God blessed it, you love him, he loves you, you've been faithful through the 4 seasons, and there's this connection, this attraction, this desire for physical intimacy.
And the question is, what if you knew that for reasons (financial, family wise, career or study wise, or other), you know you won't be able to marry for at least 4 months, but you also know you won't be able to wait?
I don't know about ladies, but us men are more urgent in this matter...
Serious questions about scripture are always appreciated here. Let's start with 1Cor. 7:2 where sex before marriage is equated with sexual immorality. Therefore we apply verses that speak to sexual immorality and Old Testament verses. May you find blessings in your reading.
The Bible says sex 'outside of marriage' is sexual immorality. Period. It is clear, and says this in many places throughout the Bible.
Marriage is the first institution God created, in Genesis 2:18-25.
To assume being engaged is just as good as being married is a mistake many have fallen for, and given their virginity for--only to have the relationship end before the marriage vows were spoken.
For a man to pressure the woman he claims to love to participate in sex before marrying her, is to dishonor her. That does not sound like love to me.
God created sex to be a sacred expression of true love between a married man and woman. It's a precious gift that should not be devalued as some form of recreation, regardless of how this unGodly world portrays it.
"Dear friends, I urge you, as aliens and strangers in the world, to abstain from sinful desires, which war against your soul. Live such good lives among the pagans that, though they accuse you of doing wrong, they may see your good deeds and glorify God on the day He visits us."--1 Peter 2:11-12.
So, Testing, you have to ask yourself: Do you want to be of this world and it's sinful ways, or do you want to be of God?
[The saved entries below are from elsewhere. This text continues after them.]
(* ===== verification/StoreSpec.v ===== *)
(** What the store promises (files Store and StoreFacts).

    The contract is an append-only log per session, from which everything else
    follows by replay.  [consistent] is the invariant of the operations;
    [reachable] are the stores they build.  [append_events] and [fork_session]
    refine their descriptions on logs; every reachable store passes the
    validation of the next start; interleaving two appends to one session
    breaks the invariant. *)

From S2P Require Export StoreFacts Store.
Import SessionProjection.

Section invariant.
  Context `{EventCodec}.

(** The log of a session, as a reader of the store sees it. *)
Definition log (session_id : string) (s : SqliteStore) : list RecordedEvent :=
  match read_events session_id (st_db s) with Ok l => strip <$> l | Err _ => [] end.

(** Every session row summarises its events, a cached projection is the replay
    of the log, and no table refers to a missing row. *)
Record consistent (s : SqliteStore) : Prop := {
  cs_sessions : forall id row, db_sessions (st_db s) !! id = Some row ->
    exists evs p, row_ok (st_db s) id row evs p /\ (forall q, st_cache s !! id = Some q -> q = p);
  cs_events : dom (db_events (st_db s)) ⊆ dom (db_sessions (st_db s));
  cs_cache : dom (st_cache s) ⊆ dom (db_sessions (st_db s));
  cs_projects : forall id row pid, db_sessions (st_db s) !! id = Some row ->
    sr_project_id row = Some pid -> is_Some (db_projects (st_db s) !! pid);
  cs_parents : forall id row parent, db_sessions (st_db s) !! id = Some row ->
    sr_parent_session_id row = Some parent ->
    exists prow, db_sessions (st_db s) !! parent = Some prow /\ sr_project_id prow = sr_project_id row }.

Lemma empty_consistent : consistent empty_store.
Proof. split; simpl; try set_solver; intros *; by rewrite lookup_empty. Qed.

(** ** Transfer between databases *)

Lemma row_ok_transfer db db' id row row' evs p :
  db_sessions db' !! id = Some row' -> db_events db' !! id = db_events db !! id ->
  sr_phase row' = sr_phase row -> sr_revision row' = sr_revision row ->
  sr_last_event_id row' = sr_last_event_id row ->
  row_ok db id row evs p -> row_ok db' id row' evs p.
Proof.
  intros Hs He ??? []. split; try congruence; [].
  unfold read_events, session_rows in *. by rewrite He.
Qed.

Lemma row_ok_frame id db db' j row evs p :
  frame id db db' -> j <> id -> row_ok db j row evs p -> row_ok db' j row evs p.
Proof.
  intros (Hs & He & _) Hj Hok. eapply row_ok_transfer; [|by apply He|done..|done].
  rewrite Hs by done. apply Hok.
Qed.

Lemma row_ok_read_frame id db db' j :
  frame id db db' -> j <> id -> read_events j db' = read_events j db.
Proof. intros (_ & He & _) Hj. unfold read_events, session_rows. by rewrite He. Qed.

Lemma absent_rows s id : consistent s -> db_sessions (st_db s) !! id = None ->
  db_events (st_db s) !! id = None /\ st_cache s !! id = None.
Proof.
  intros [_ He Hc _ _] Hn%not_elem_of_dom. split; apply not_elem_of_dom; set_solver.
Qed.

(** Replacing the rows of one session. *)
Lemma consistent_update s db' id row row' evs p cache' :
  consistent s -> frame id (st_db s) db' ->
  db_sessions (st_db s) !! id = Some row ->
  sr_project_id row' = sr_project_id row -> sr_parent_session_id row' = sr_parent_session_id row ->
  row_ok db' id row' evs p ->
  (forall q, cache' !! id = Some q -> q = p) ->
  (forall j, j <> id -> cache' !! j = st_cache s !! j) ->
  consistent (mkStore db' cache').
Proof.
  intros [Hss Hev Hca Hpr Hpa] Hf Hrow Hm1 Hm2 Hok Hq Hc. pose proof Hf as (Hs & He & Hp).
  assert (Hold : forall j r, db_sessions db' !! j = Some r -> exists r0,
    db_sessions (st_db s) !! j = Some r0 /\ sr_project_id r = sr_project_id r0
    /\ sr_parent_session_id r = sr_parent_session_id r0 /\ (j <> id -> r = r0)).
  { intros j r Hj. destruct (decide (j = id)) as [->|Hne].
    - rewrite (ro_row _ _ _ _ _ Hok) in Hj. injection Hj as <-. by exists row.
    - rewrite Hs in Hj by done. by exists r. }
  assert (Hdom : forall j, is_Some (db_sessions (st_db s) !! j) -> is_Some (db_sessions db' !! j)).
  { intros j Hj. destruct (decide (j = id)) as [->|Hne]; [|by rewrite Hs].
    rewrite (ro_row _ _ _ _ _ Hok). by eexists. }
  split; simpl.
  - intros j r Hj. destruct (decide (j = id)) as [->|Hne].
    + rewrite (ro_row _ _ _ _ _ Hok) in Hj. injection Hj as <-. eauto.
    + destruct (Hold _ _ Hj) as (r0 & Hj0 & _ & _ & E). specialize (E Hne). subst r0.
      destruct (Hss _ _ Hj0) as (evs' & p' & Hok' & Hq'). exists evs', p'.
      split; [by eapply row_ok_frame|]. intros q. rewrite Hc by done. apply Hq'.
  - intros j Hj%elem_of_dom. apply elem_of_dom. destruct (decide (j = id)) as [->|Hne].
    + rewrite (ro_row _ _ _ _ _ Hok). by eexists.
    + rewrite He in Hj by done. rewrite Hs by done. apply elem_of_dom, Hev, elem_of_dom. done.
  - intros j Hj%elem_of_dom. apply elem_of_dom, Hdom. destruct (decide (j = id)) as [->|Hne]; [by eexists|].
    rewrite Hc in Hj by done. apply elem_of_dom, Hca, elem_of_dom. done.
  - intros j r pid Hj Hpid. destruct (Hold _ _ Hj) as (r0 & Hj0 & E & _). rewrite Hp.
    eapply Hpr; [exact Hj0|congruence].
  - intros j r par Hj Hpar. destruct (Hold _ _ Hj) as (r0 & Hj0 & E1 & E2 & _).
    destruct (Hpa _ _ par Hj0) as (pr & Hpr0 & E3); [congruence|].
    destruct (Hdom par) as [pr' Hpr']; [by eexists|]. exists pr'. split; [done|].
    destruct (Hold _ _ Hpr') as (pr0 & Hpr0' & E4 & _). congruence.
Qed.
I'm sure you know committing to living for our Lord is very difficult and takes a great deal of internal fortitude (also called integrity or character), but if you want to call yourself "Christian" and MEAN it, then you have to 'walk the walk,' not just 'talk the talk.'
Asking God for His Strength and Help when we are weak does help us resist sin, if we trust in Him, and remember He always gives us a way out so we don't HAVE to sin.
I hope I've given you some perspective on this matter, and pray God opens your eyes to understanding of His Word when you do decide to read it.
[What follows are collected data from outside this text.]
Definition event_fields (e : SemanticEvent) : list (string * json) :=
  let str k v := (k, JString v) in
  match e with
  | SessionCreated title => [("title", of_option JString title)]
  | SessionPhaseChanged from to reason =>
      [str "from" (session_phase_name from); str "to" (session_phase_name to); ("reason", of_option JString reason)]
  | SessionInterrupted reason => [str "reason" reason]
  | SessionForked parent n => [str "parent_session_id" parent; ("at_event_id", jnum n)]
  | MessageStarted m a role author =>
      [str "message_id" m; str "agent_id" a; str "role" (message_role_name role); ("author", api_author author)]
  | MessageContentAppended m block => [str "message_id" m; ("block", block_to_value block)]
  | MessageCompleted m | MessageInterrupted m => [str "message_id" m]
  | RunQueued r retry_of provider model request =>
      [str "run_id" r; ("retry_of", of_option JString retry_of); str "provider" provider; str "model" model;
       ("request", request)]
  | RunStarted r a n | RunAttemptStarted r a n => [str "run_id" r; str "attempt_id" a; ("attempt", jnum n)]
  | RunAttemptFailed r a error retryable =>
      [str "run_id" r; str "attempt_id" a; str "error" error; ("retryable", JBool retryable)]
  | RunCompleted r usage => [str "run_id" r; ("usage", of_option id usage)]
  | RunFailed r error => [str "run_id" r; str "error" error]
  | RunCancelled r reason => [str "run_id" r; ("reason", of_option JString reason)]
  | RunInterrupted r reason => [str "run_id" r; str "reason" reason]
  | RunRequiresAction r ids => [str "run_id" r; ("call_ids", strings ids)]
  | QueuePaused | QueueResumed => []
  | ToolCallEmitted r m c a tool arguments raw native =>
      [str "run_id" r; str "assistant_message_id" m; str "call_id" c; str "agent_id" a; str "tool_name" tool;
       ("arguments", arguments); str "raw_arguments" raw; ("native", JBool native)]
  | ToolExecutionStarted r c x => [str "run_id" r; str "call_id" c; str "execution_id" x]
  | ToolResult r c a tool v =>
      [str "run_id" r; str "call_id" c; str "agent_id" a; str "tool_name" tool; ("result", v)]
  | AgentPhaseChanged a phase => [str "agent_id" a; str "phase" (agent_phase_name phase)]
  | PermissionRequested q r c a tool arguments =>
      [str "request_id" q; str "run_id" r; ("call_id", of_option JString c); str "agent_id" a; str "tool_name" tool;
       ("arguments", arguments)]
  | PermissionResolved q d source scope rule_id reason =>
      [str "request_id" q; str "decision" (recorded_decision_name d);
       ("source", of_option (fun s => JString (source_name s)) source);
       ("scope", of_option (fun s => JString (scope_name s)) scope);
       ("rule_id", of_option JString rule_id); ("reason", of_option JString reason)]
  | AgentSpawned a parent link revision =>
      [str "agent_id" a; ("parent_id", of_option JString parent); ("link", of_option api_link link);
       ("config_revision", of_option jnum revision)]
  | AgentFinished a r => [str "agent_id" a; ("result", of_option agent_result_to_value r)]
  | AgentContextCaptured a refs => [str "agent_id" a; ("references", JArray (api_context_ref <$> refs))]
  | AgentResultDelivered a r c v =>
      [str "agent_id" a; str "parent_run_id" r; str "parent_call_id" c; ("result", agent_result_to_value v)]
  | ContextFactRecorded f => [("fact", api_fact f)]
  | ContextCompactionStarted r a strategy first last =>
      [str "run_id" r; str "artifact_id" a; str "strategy" (compaction_strategy_name strategy);
       ("source_start_event_id", jnum first); ("source_end_event_id", jnum last)]
  | ContextCompacted r a => [str "run_id" r; ("artifact", api_artifact a)]
  | ContextCompactionFailed r a code => [str "run_id" r; str "artifact_id" a; str "code" code]
  | ContextCompactionBypassed r reason => [str "run_id" r; str "reason" reason]
  end.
It's not only guys who pressure anymore. Set boundaries. Any person who won't respect your boundaries before marriage, will not respect boundaries within marriage.
"That being said, it's so much easier for a woman than for a man."
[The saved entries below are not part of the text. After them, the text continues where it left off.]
(** ** Slots *)

(** The streams that are open, by session. *)
Inductive slot_step (l : ResourceLimits) : list string * SseSlots -> list string * SseSlots -> Prop :=
  | slot_open id opened s s' : acquire_sse_connection l id s = (s', Ok ()) ->
      slot_step l (opened, s) (id :: opened, s')
  | slot_refused id opened s s' e : acquire_sse_connection l id s = (s', Err e) ->
      slot_step l (opened, s) (opened, s')
  | slot_close id before after s :
      slot_step l (before ++ id :: after, s) (before ++ after, release_sse_connection id s).

(** Free and taken slots add up. *)
Record slots_counted (l : ResourceLimits) (opened : list string) (s : SseSlots) : Prop := {
  sc_free : sl_connections s = max_sse_connections l - Z.of_nat (length opened) /\ 0 <= sl_connections s;
  sc_sessions : forall id, match sl_by_session s !! id with
    | Some n => n = max_sse_connections_per_session l - Z.of_nat (count_occ String.string_dec opened id) /\ 0 <= n
    | None => count_occ String.string_dec opened id = 0%nat
    end }.

Lemma session_free l opened s id : slots_counted l opened s ->
  default (max_sse_connections_per_session l) (sl_by_session s !! id)
  = max_sse_connections_per_session l - Z.of_nat (count_occ String.string_dec opened id).
Proof. intros [_ Hs]. specialize (Hs id). destruct (_ !! id); simpl; [by destruct Hs|lia]. Qed.

Lemma acquire_counted l id opened s s' r :
  0 <= max_sse_connections_per_session l -> slots_counted l opened s ->
  acquire_sse_connection l id s = (s', r) ->
  slots_counted l (if r then id :: opened else opened) s'
  /\ (is_ok r = true <-> Z.of_nat (length opened) < max_sse_connections l
       /\ Z.of_nat (count_occ String.string_dec opened id) < max_sse_connections_per_session l).
Proof.
  intros Hm Hc. pose proof (session_free _ _ _ id Hc) as Hfree. destruct Hc as [[Hg Hg0] Hs].
  assert (Hpos : 0 <= default (max_sse_connections_per_session l) (sl_by_session s !! id)).
  { specialize (Hs id). destruct (_ !! id); simpl; [by destruct Hs|done]. }
  unfold acquire_sse_connection.
  destruct (Z.eqb_spec (sl_connections s) 0) as [E|E]; [|destruct (Z.eqb_spec (default (max_sse_connections_per_session l) (sl_by_session s !! id)) 0) as [E'|E']];
    intros [= <- <-]; cbn [is_ok]; (split; [|split; [intros; try discriminate; lia|intros; try done; lia]]).
  - by split.
  - split; simpl; [done|]. intros j. destruct (decide (j = id)) as [->|Hj].
    + rewrite lookup_insert_eq. lia.
    + rewrite lookup_insert_ne by done. apply Hs.
  - split; simpl; [lia|]. intros j. destruct (decide (j = id)) as [->|Hj].
    + rewrite lookup_insert_eq. destruct (String.string_dec id id); [|done]. lia.
    + rewrite lookup_insert_ne by done. destruct (String.string_dec id j); [congruence|]. apply Hs.
Qed.

Lemma count_occ_middle (before after : list string) id j :
  count_occ String.string_dec (before ++ id :: after) j
  = ((if String.string_dec id j then 1 else 0) + count_occ String.string_dec (before ++ after) j)%nat.
Proof. rewrite !count_occ_app. simpl. destruct (String.string_dec id j); lia. Qed.

Lemma release_counted l id before after s :
  slots_counted l (before ++ id :: after) s -> slots_counted l (before ++ after) (release_sse_connection id s).
Proof.
  intros [[Hg Hg0] Hs]. split; simpl.
  - rewrite length_app in Hg |- *. simpl in Hg. lia.
  - intros j. specialize (Hs j). rewrite count_occ_middle in Hs. destruct (decide (j = id)) as [->|Hj].
    + rewrite lookup_alter_eq. destruct (String.string_dec id id); [|done]. destruct (_ !! id); simpl; lia.
    + rewrite lookup_alter_ne by done. destruct (String.string_dec id j); [congruence|]. exact Hs.
Qed.

Lemma slots_run l x y : 0 <= max_sse_connections_per_session l ->
  rtc (slot_step l) x y -> slots_counted l x.1 x.2 -> slots_counted l y.1 y.2.
Proof.
  intros Hm Hr. induction Hr as [|x y z Hs _ IH]; [done|]. intros Hc. apply IH. clear IH.
  destruct Hs as [id opened s s' E|id opened s s' e E|id before after s]; simpl in *.
  - by apply (acquire_counted _ _ _ _ _ _ Hm Hc) in E as [? _].
  - by apply (acquire_counted _ _ _ _ _ _ Hm Hc) in E as [? _].
  - by apply release_counted.
Qed.

(** Open streams are bounded: however streams are opened, refused and closed,
    never more than [max_sse_connections] are open, nor more than
    [max_sse_connections_per_session] of one session; and a stream is refused only
    when one of the two is reached. *)
Theorem open_streams_bounded l opened s id :
  0 <= max_sse_connections l -> 0 <= max_sse_connections_per_session l ->
  rtc (slot_step l) ([], new_slots l) (opened, s) ->
  Z.of_nat (length opened) <= max_sse_connections l
  /\ Z.of_nat (count_occ String.string_dec opened id) <= max_sse_connections_per_session l
  /\ (snd (acquire_sse_connection l id s) = Ok () <->
       Z.of_nat (length opened) < max_sse_connections l
       /\ Z.of_nat (count_occ String.string_dec opened id) < max_sse_connections_per_session l).
Proof.
  intros Hg Hm Hr. apply (slots_run _ _ _ Hm) in Hr; simpl in Hr.
  - pose proof Hr as [[Hl Hl0] Hs]. split; [lia|]. split.
    + specialize (Hs id). destruct (_ !! id); lia.
    + destruct (acquire_sse_connection l id s) as [s' r] eqn:E. simpl.
      destruct (acquire_counted _ _ _ _ _ _ Hm Hr E) as [_ Hi]. rewrite <- Hi.
      destruct r as [[]|]; simpl; split; done.
  - split; simpl; [lia|]. intros j. by rewrite lookup_empty.
Qed.

(** ** Reading and offering *)

Section delivery.
  Context `{EventCodec} (s : string) (capacity : nat).

Lemma numbered_contiguous n l : numbered n l -> contiguous n l.
Proof. revert n. induction l as [|e l IH]; intros n; simpl; [done|]. intros (? & _ & ?). auto. Qed.

Lemma contiguous_drop n l k : contiguous n l -> contiguous (n + Z.of_nat (Nat.min k (length l))) (drop k l).
Proof.
  intros Hc. rewrite <- (take_drop k l) in Hc. apply contiguous_app in Hc as [_ Hc]. by rewrite length_take in Hc.
Qed.

Lemma collect_filter {A} (f : Z * A -> result StoreError RecordedEvent) (g : Z -> bool) rows evs :
  collect f rows = Ok evs -> rows.*1 = re_id <$> evs ->
  collect f (List.filter (fun r => g r.1) rows) = Ok (List.filter (fun e => g (re_id e)) evs).
Proof.
  revert evs. induction rows as [|[i a] rows IH]; intros evs Hc Hi; simpl in Hc; [by simplify_eq|].
  destruct (f (i, a)) as [e|] eqn:He; [|done]. simpl in Hc. destruct (collect f rows) as [l|] eqn:Hl; [|done].
  injection Hc as <-. injection Hi as -> Hi. simpl. destruct (g (re_id e)); simpl; [|by apply IH].
  rewrite He. simpl. by rewrite (IH l eq_refl Hi).
Qed.

(** The events after a checkpoint. *)
Lemma row_ok_after db row evs p k : row_ok db s row evs p -> 0 <= k <= i64_max ->
  events_after s k None db = Ok (drop (Z.to_nat k) evs).
Proof.
  intros Hok Hk. destruct (row_ok_ids _ _ _ _ _ Hok) as [Hids Hn]. unfold events_after, ensure_session.
  rewrite (ro_row _ _ _ _ _ Hok), bool_decide_eq_true_2 by done. cbn [mbind result_mbind].
  rewrite i64_of_u64_in by lia. cbn [ok_or mbind result_mbind].
  rewrite (collect_filter _ (fun i => k <? i) _ evs (ro_read _ _ _ _ _ Hok) Hids).
  apply numbered_contiguous in Hn. pose proof (contiguous_split 0 evs k Hn ltac:(lia)) as [_ E].
  rewrite Z.sub_0_r in E. simpl in E. by rewrite E.
Qed.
No, it is not. I have no idea where men get this information from. That is so far from the truth. Completely, completely inaccurate.
I abstain because God commands me to do so. I have made the mistake in the past and it leads down a long trail to unhappiness. I choose to wait for the man God has for me and if he is the man God has sent, he will be willing to wait as well.
The simple answer is you just don't do it. It gets easier with time and discipline.